What actually happened was she got tired of Sam shaving at his desk and kissing all the equipment. She got sick of the professor smoking at his desk.

So she knocked the one dude out and put some jello on his arm. Then she killed Sam and the Professor. She put them, the razor and beard clippings and pipe out the airlock.

Then she makes up some bullshit about a giant amoeba, and flies home with they guy who refused to say her name right. I mean, if those are your 3 choices, I think she picked the best of the 3?

#monsterdon

Bluedepth

So, we're going to make cotton candy out of the maritian goop huh? Yummo!

Adrew
Adrew
Ayyyydrew@gensokyo.social

oh cool, the spaceship seats were designed by actual airforce contractors? lol

they looked wack as hell but better than the fuckin office chairs in some of the other movies 🥴
#monsterdon

Floaty Birb
Floaty Birb
floatybirb

After curing the guy of his amoeba off camera, we find the tape of the martians, where the Martian says "We have been studying you since forever, but we think you are a childish civilization because you war against each other, but don't come back here, because you don't want you touching your planet and if we come back we'll destroy your whole planet."

Then the title card drops.

saucerlost

For many episodes have we viewed your "I Married Joan"

Floaty Birb
Floaty Birb
floatybirb

I guess some time after setting the rocket to automatic, the girl passed out, and then we go back to the present, and learn that the last tape might have the Martian's message on it. Also, the doctor explains that an amoeba infection is eating the pilot's skin, so maybe we can save him.

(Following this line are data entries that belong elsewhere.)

(* ===== verification/YamlMerge.v ===== *)
(** * Merging of opaque YAML fragments (crates/llmenv-util/src/lib.rs)

    The [native] fragments of an engine are values of serde_yaml that llmenv never interprets.
    [merge_yaml] lays one over another by shape, and [normalize_yaml] gives the form in which two
    of them are compared. The source says of [merge_yaml] and [merge_json] that the two must stay
    in sync; here they are compared. *)

From S2P Require Import Prelude RustStr Json JsonMerge.

(** What serde_yaml keeps of the leaves: its numbers, and the keys of a mapping, which are values
    of any shape up to their own equality. *)
Class YamlLeaves := {
  yaml_number : Type;
  yaml_number_eq_dec :: EqDecision yaml_number;
  yaml_key : Type;
  yaml_key_eq_dec :: EqDecision yaml_key;
  yaml_key_countable :: Countable yaml_key }.

(** [serde_yaml::Value]. Two mappings are equal when they hold the same entries, so a mapping is
    a map by key. *)
#[warnings="-register-all"]
Inductive yaml `{YamlLeaves} :=
| YNull
| YBool (b : bool)
| YNumber (n : yaml_number)
| YString (s : string)
| YSequence (l : list yaml)
| YMapping (m : gmap yaml_key yaml)
| YTagged (tag : string) (v : yaml).

Section merging.
Context `{YamlLeaves}.

#[global] Instance yaml_eq_dec : EqDecision yaml.
Proof.
  refine (fix go (x y : yaml) {struct x} : Decision (x = y) :=
    let _ : EqDecision yaml := go in
    match x, y with
    | YNull, YNull => left eq_refl
    | YBool a, YBool b => cast_if (decide (a = b))
    | YNumber a, YNumber b => cast_if (decide (a = b))
    | YString a, YString b => cast_if (decide (a = b))
    | YSequence a, YSequence b => cast_if (decide (a = b))
    | YMapping a, YMapping b => cast_if (decide (a = b))
    | YTagged t a, YTagged u b => cast_if_and (decide (t = u)) (decide (a = b))
    | _, _ => right _
    end); congruence.
Defined.

Definition is_null (v : yaml) : bool := match v with YNull => true | _ => false end.
(** [Mapping::retain] of the entries that are not null. *)
Definition retain_non_null (m : gmap yaml_key yaml) : gmap yaml_key yaml := filter (λ kv, is_null kv.2 = false) m.

(** The code drops the null entries and then normalizes the others; a value is null before
    exactly when it is null after. *)
Fixpoint normalize_yaml (value : yaml) : yaml :=
  match value with
  | YSequence items => YSequence (dedup (map normalize_yaml items))
  | YMapping m => YMapping (retain_non_null (normalize_yaml <$> m))
  | _ => value
  end.

Definition insert_fresh (v : yaml) : option yaml := if is_null v then None else Some v.
(** The loop over the entries of the source: each one changes the entry of its key alone. *)
Definition merge_entries (changes : gmap yaml_key (option yaml → option yaml)) (d : gmap yaml_key yaml)
  : gmap yaml_key yaml :=
  merge (λ old change, match change with Some f => f old | None => old end) d changes.

Fixpoint merge_yaml (dst src : yaml) {struct src} : yaml :=
  match src with
  | YMapping s =>
    match dst with
    | YMapping d => YMapping (merge_entries ((λ v old, match old with
        | Some existing => Some (merge_yaml existing v)
        | None => insert_fresh (normalize_yaml v)
        end) <$> s) d)
    | _ => normalize_yaml src
    end
  | YSequence s =>
    match dst with
    | YSequence d => YSequence (dedup (map normalize_yaml (d ++ s)))
    | _ => normalize_yaml src
    end
  | _ => normalize_yaml src
  end.

(** ** Induction over values *)

Fixpoint yaml_size (v : yaml) : nat :=
  match v with
  | YSequence l => S (foldr (λ w n, yaml_size w + n) 0 l)
  | YMapping m => S (map_fold (λ _ w n, yaml_size w + n) 0 m)
  | YTagged _ v => S (yaml_size v)
  | _ => 1
  end.
Lemma yaml_size_item l v : v ∈ l → yaml_size v < yaml_size (YSequence l).
Proof. cbn [yaml_size]. induction 1 as [x l|x y l _ IH]; cbn [foldr]; lia. Qed.
Lemma yaml_size_entry m k v : m !! k = Some v → yaml_size v < yaml_size (YMapping m).
Proof.
  intros Hk. cbn [yaml_size]. rewrite (map_fold_delete_L _ _ k v m); [lia| |done].
  intros. lia.
Qed.
Lemma yaml_nested_ind (P : yaml → Prop) :
  P YNull → (∀ b, P (YBool b)) → (∀ n, P (YNumber n)) → (∀ s, P (YString s)) →
  (∀ l, Forall P l → P (YSequence l)) → (∀ m, map_Forall (λ _, P) m → P (YMapping m)) →
  (∀ t v, P v → P (YTagged t v)) → ∀ v, P v.
Proof.
  intros Hnull Hbool Hnum Hstr Harr Hobj Htag v. remember (yaml_size v) as n eqn:En. revert v En.
  induction n as [n IH] using lt_wf_ind. intros [|b|x|s|l|m|t v] ->; auto.
  - apply Harr, Forall_forall. intros v Hv. eapply IH; [|done]. by apply yaml_size_item.
  - apply Hobj. intros k v Hk. eapply IH; [|done]. by eapply yaml_size_entry.
  - apply Htag. eapply IH; [|done]. cbn [yaml_size]. lia.
Qed.

(** ** Laws *)

Lemma yaml_null_spec v : is_null v = false ↔ v ≠ YNull.
Proof. by destruct v. Qed.
Lemma normalize_yaml_null v : is_null (normalize_yaml v) = is_null v.
Proof. by destruct v. Qed.
Lemma lookup_retain m k : retain_non_null m !! k = m !! k ≫= insert_fresh.
Proof.
  unfold retain_non_null. rewrite map_lookup_filter. destruct (m !! k) as [v|]; [|done]. cbn.
  unfold insert_fresh. by destruct (is_null v).
Qed.
Lemma lookup_normal_map m k :
  retain_non_null (normalize_yaml <$> m) !! k = m !! k ≫= λ v, insert_fresh (normalize_yaml v).
Proof. rewrite lookup_retain, lookup_fmap. by destruct (m !! k). Qed.
(** [retain] first, as the code does, gives the same mapping. *)
Lemma retain_commutes m : normalize_yaml <$> retain_non_null m = retain_non_null (normalize_yaml <$> m).
Proof.
  apply map_eq. intros k. rewrite lookup_normal_map, lookup_fmap, lookup_retain. destruct (m !! k) as [v|]; [|done].
  cbn. unfold insert_fresh. rewrite normalize_yaml_null. by destruct (is_null v).
Qed.
Lemma lookup_merge_entries (f : yaml → option yaml → option yaml) s d k :
  merge_entries (f <$> s) d !! k = match s !! k with Some v => f v (d !! k) | None => d !! k end.
Proof. unfold merge_entries. rewrite lookup_merge, lookup_fmap. by destruct (s !! k), (d !! k). Qed.

Lemma normalize_yaml_idem v : normalize_yaml (normalize_yaml v) = normalize_yaml v.
Proof.
  induction v as [| | | |l IH|m IH|] using yaml_nested_ind; cbn [normalize_yaml]; try done; f_equal.
  - rewrite (map_ext_in _ id), List.map_id; [by apply dedup_NoDup, NoDup_dedup|].
    intros v (w & -> & Hw)%list_elem_of_In%elem_of_dedup%list_elem_of_fmap. rewrite Forall_forall in IH. by apply IH.
  - apply map_eq. intros k. rewrite !lookup_normal_map. destruct (m !! k) as [v|] eqn:Hk; [|done].
    cbn. unfold insert_fresh. rewrite normalize_yaml_null. destruct (is_null v) eqn:En; [done|]. cbn.
    by rewrite (IH k v Hk), normalize_yaml_null, En.
Qed.

Lemma merge_yaml_map d s k : ∃ m, merge_yaml (YMapping d) (YMapping s) = YMapping m ∧
  m !! k = match s !! k, d !! k with
           | Some v, Some existing => Some (merge_yaml existing v)
           | Some v, None => insert_fresh (normalize_yaml v)
           | None, old => old
           end.
Proof. eexists. split; [done|]. rewrite lookup_merge_entries. by destruct (s !! k), (d !! k). Qed.
Lemma merge_yaml_map_eq d d' s :
  (∀ k, d' !! k = match s !! k, d !! k with
           | Some v, Some existing => Some (merge_yaml existing v)
           | Some v, None => insert_fresh (normalize_yaml v)
           | None, old => old
           end) → merge_yaml (YMapping d) (YMapping s) = YMapping d'.
Proof.
  intros Hd. cbn [merge_yaml]. f_equal. apply map_eq. intros k. rewrite lookup_merge_entries, Hd.
  by destruct (s !! k), (d !! k).
Qed.
(** The items of a sequence that is merged already are normal. *)
Lemma normal_items l : map normalize_yaml (dedup (map normalize_yaml l)) = dedup (map normalize_yaml l).
Proof.
  rewrite (map_ext_in _ id), List.map_id; [done|].
  intros v (w & -> & _)%list_elem_of_In%elem_of_dedup%list_elem_of_fmap. apply normalize_yaml_idem.
Qed.
Lemma merge_normal_yaml v : merge_yaml (normalize_yaml v) v = normalize_yaml v.
Proof.
  induction v as [| | | |l IH|m IH|] using yaml_nested_ind; try done; cbn [normalize_yaml].
  - cbn [merge_yaml]. f_equal. by rewrite map_app, normal_items, dedup_app_old.
  - apply merge_yaml_map_eq. intros k. rewrite lookup_normal_map. destruct (m !! k) as [v|] eqn:Hk; [|done].
    cbn. unfold insert_fresh. destruct (is_null (normalize_yaml v)) eqn:En; [done|]. f_equal. symmetry. by apply (IH k v).
Qed.

(** The merge of fragments is idempotent: laying a fragment over the result once more changes
    nothing, and neither does a second normalisation. *)
Theorem merge_yaml_idempotent (dst src : yaml) :
  merge_yaml (merge_yaml dst src) src = merge_yaml dst src ∧
  normalize_yaml (normalize_yaml src) = normalize_yaml src.
Proof.
  split; [|apply normalize_yaml_idem].
  revert dst. induction src as [| | | |s IH|s IH|] using yaml_nested_ind; intros dst; try done.
  - destruct dst as [| | | |d|d|]; try apply (merge_normal_yaml (YSequence s)). cbn [merge_yaml]. f_equal.
    rewrite (map_app _ (dedup _) s), normal_items. apply dedup_app_old.
    intros x. rewrite map_app, elem_of_app. by right.
  - destruct dst as [| | | |d|d|]; try apply (merge_normal_yaml (YMapping s)).
    destruct (merge_yaml (YMapping d) (YMapping s)) as [| | | |d'|d'|] eqn:E; try done.
    apply merge_yaml_map_eq. intros k. destruct (merge_yaml_map d s k) as (m & Em & Hm).
    rewrite E in Em. injection Em as <-. rewrite Hm. destruct (s !! k) as [v|] eqn:Hk; [|done].
    destruct (d !! k) as [e|]; [by rewrite (IH k v Hk)|].
    unfold insert_fresh. destruct (is_null (normalize_yaml v)); [done|]. by rewrite merge_normal_yaml.
Qed.

(** ** In step with the merge of JSON values *)

Section sync.
Context (num : number → yaml_number) (key : string → yaml_key) `{!Inj (=) (=) num, !Inj (=) (=) key}.

(** The YAML value that a JSON value is. *)
Fixpoint yaml_of_json (v : json) : yaml :=
  match v with
  | JNull => YNull
  | JBool b => YBool b
  | JNum n => YNumber (num n)
  | JStr s => YString s
  | JArr l => YSequence (map yaml_of_json l)
  | JObj m => YMapping (kmap key (yaml_of_json <$> m))
  end.

Lemma yaml_of_json_inj : Inj (=) (=) yaml_of_json.
Proof.
  intros v. induction v as [|b|n|s|l IH|m IH] using json_nested_ind; intros w; destruct w as [|b'|n'|s'|l'|m'];
    cbn [yaml_of_json]; try done; intros [= E].
  - by subst.
  - apply (inj num) in E. by subst.
  - by subst.
  - f_equal. revert l' E. induction IH as [|x l Hx _ IHl]; intros [|y l'] [=]; [done|]. f_equal; auto.
  - f_equal. apply (inj (kmap key)) in E. apply map_eq. intros k.
    pose proof (f_equal (lookup k) E) as Ek. rewrite !lookup_fmap in Ek.
    destruct (m !! k) as [x|] eqn:Hx, (m' !! k) as [y|]; cbn in Ek; [|done..]. injection Ek as Ek.
    f_equal. by apply (IH k x Hx).
Qed.
#[local] Existing Instance yaml_of_json_inj.

Lemma dedup_map l : dedup (map yaml_of_json l) = map yaml_of_json (dedup l).
Proof.
  unfold dedup. change (@nil yaml) with (map yaml_of_json []) at 1. generalize (@nil json) as kept.
  induction l as [|x l IH]; intros kept; cbn [dedup_scan map]; [done|].
  destruct (decide (x ∈ kept)) as [Hx|Hx].
  - rewrite decide_True by (by apply list_elem_of_fmap_2). apply IH.
  - rewrite decide_False by (by intros (y & ->%(inj yaml_of_json) & Hy)%list_elem_of_fmap).
    change [yaml_of_json x] with (map yaml_of_json [x]). rewrite <- map_app. apply IH.
Qed.
Lemma lookup_key (m : gmap string json) i : (kmap key (yaml_of_json <$> m) : gmap yaml_key yaml) !! key i = yaml_of_json <$> m !! i.
Proof. by rewrite lookup_kmap, lookup_fmap. Qed.
Lemma lookup_no_key (m : gmap string json) k : (∀ i, k ≠ key i) → (kmap key (yaml_of_json <$> m) : gmap yaml_key yaml) !! k = None.
Proof. intros Hk. apply lookup_kmap_None; [done|]. intros i ->. by destruct (Hk i). Qed.
(** A decidable claim about a key holds when it holds for the keys that JSON can hold and for all
    the others. *)
Lemma key_cases (k : yaml_key) (P : Prop) `{Decision P} : (∀ i, k = key i → P) → ((∀ i, k ≠ key i) → P) → P.
Proof. intros H1 H2. destruct (decide P) as [HP|HP]; [done|]. apply H2. intros i Hi. by apply HP, (H1 i). Qed.
Lemma is_null_of_json v : is_null (yaml_of_json v) = JsonMerge.is_null v.
Proof. by destruct v. Qed.
Lemma lookup_stripped (m : gmap string json) i :
  strip_nulls (normalize_json <$> m) !! i = m !! i ≫= λ v, insert_value (normalize_json v).
Proof.
  unfold strip_nulls. rewrite map_lookup_filter, lookup_fmap. destruct (m !! i) as [v|]; [|done]. cbn.
  unfold insert_value. by destruct (JsonMerge.is_null (normalize_json v)).
Qed.
Lemma normalize_of_json v : normalize_yaml (yaml_of_json v) = yaml_of_json (normalize_json v).
Proof.
  induction v as [| | | |l IH|m IH] using json_nested_ind; cbn [normalize_yaml normalize_json yaml_of_json]; try done; f_equal.
  - rewrite <- dedup_map. f_equal. rewrite !map_map. apply map_ext_in.
    intros v Hv%list_elem_of_In. rewrite Forall_forall in IH. by apply IH.
  - apply map_eq. intros k. rewrite lookup_normal_map. refine (key_cases k _ _ _); [intros i ->|intros Hk].
    + rewrite !lookup_key, lookup_stripped. destruct (m !! i) as [v|] eqn:Hv; [|done]. cbn.
      rewrite (IH i v Hv). unfold insert_fresh, insert_value. rewrite is_null_of_json. by destruct (JsonMerge.is_null _).
    + by rewrite !lookup_no_key.
Qed.

(** C37: the two merges and the two normal forms agree: on fragments that JSON can hold, the merge
    of the YAML values is the merge of the JSON values. *)
Theorem merges_in_sync (dst src : json) :
  merge_yaml (yaml_of_json dst) (yaml_of_json src) = yaml_of_json (merge_json dst src) ∧
  normalize_yaml (yaml_of_json src) = yaml_of_json (normalize_json src).
Proof.
  split; [|apply normalize_of_json].
  revert dst. induction src as [| | | |s IH|s IH] using json_nested_ind; intros dst; try done.
  - destruct dst as [| | | |d|d]; try apply (normalize_of_json (JArr s)).
    cbn [yaml_of_json merge_yaml merge_json]. f_equal. rewrite <- dedup_map, <- map_app. f_equal.
    rewrite !map_map. apply map_ext. apply normalize_of_json.
  - destruct dst as [| | | |d|d]; try apply (normalize_of_json (JObj s)).
    destruct (merge_json (JObj d) (JObj s)) as [| | | | |m] eqn:E; try done.
    cbn [yaml_of_json]. apply merge_yaml_map_eq. intros k. refine (key_cases k _ _ _); [intros i ->|intros Hk].
    + rewrite !lookup_key. destruct (merge_json_obj d s i) as (m' & Em & Hm).
      assert (m = m') as -> by congruence. rewrite Hm.
      destruct (s !! i) as [v|] eqn:Hv; [|by destruct (d !! i)]. destruct (d !! i) as [e|]; cbn.
      * by rewrite (IH i v Hv).
      * rewrite normalize_of_json. unfold insert_fresh, insert_value. rewrite is_null_of_json.
        by destruct (JsonMerge.is_null _).
    + by rewrite !lookup_no_key.
Qed.
End sync.
End merging.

The pilot wakes up in a cast and starts thrashing in his hospital bed, so the nurse gives him drugs.

Floaty Birb
Floaty Birb
floatybirb

Anyway, the astronauts start rowing toward the martian city, which consists of minimalist looking spires coming out of the water, when a big sea creature that is also a tentacle monster surfaces in front of them and rotates its eyes like a radar, so the astronauts say "Nope!" and row their boat back to land, but the tentacle monster is chasing them, so they run into their rocket, but the monster grabs one of the boys and eats him by inserting him into its jello pouch.

Floaty Birb
Floaty Birb
floatybirb

Knowing what the astronauts know now, I would assume that the Martians want to keep the rocket trapped on Mars for investigation purposes and would expect some kind of probe to analyze them.

Floaty Birb
Floaty Birb
floatybirb

We turn off the rocket to not waste fuel, then the professor does a science and determines that they're being held by a gravitational force field, and we conclude that means aliens are keeping us her.

So we pull out an inflatable boat and use it to paddle across the lake and after some paddling we see some aliens in our funnel binoculars.

Floaty Birb
Floaty Birb
floatybirb

We go back to the rocket and then decide to leave, instead of staying the full five days. I'm not really sure why they made this decision, since they haven't encountered any danger that they couldn't get out of. But I guess they got some information and they're scared, so they decide to leave.

But when they try to leave their rockets blast off but the ship does not move and instead just vibrates there like a massive upright vibrator.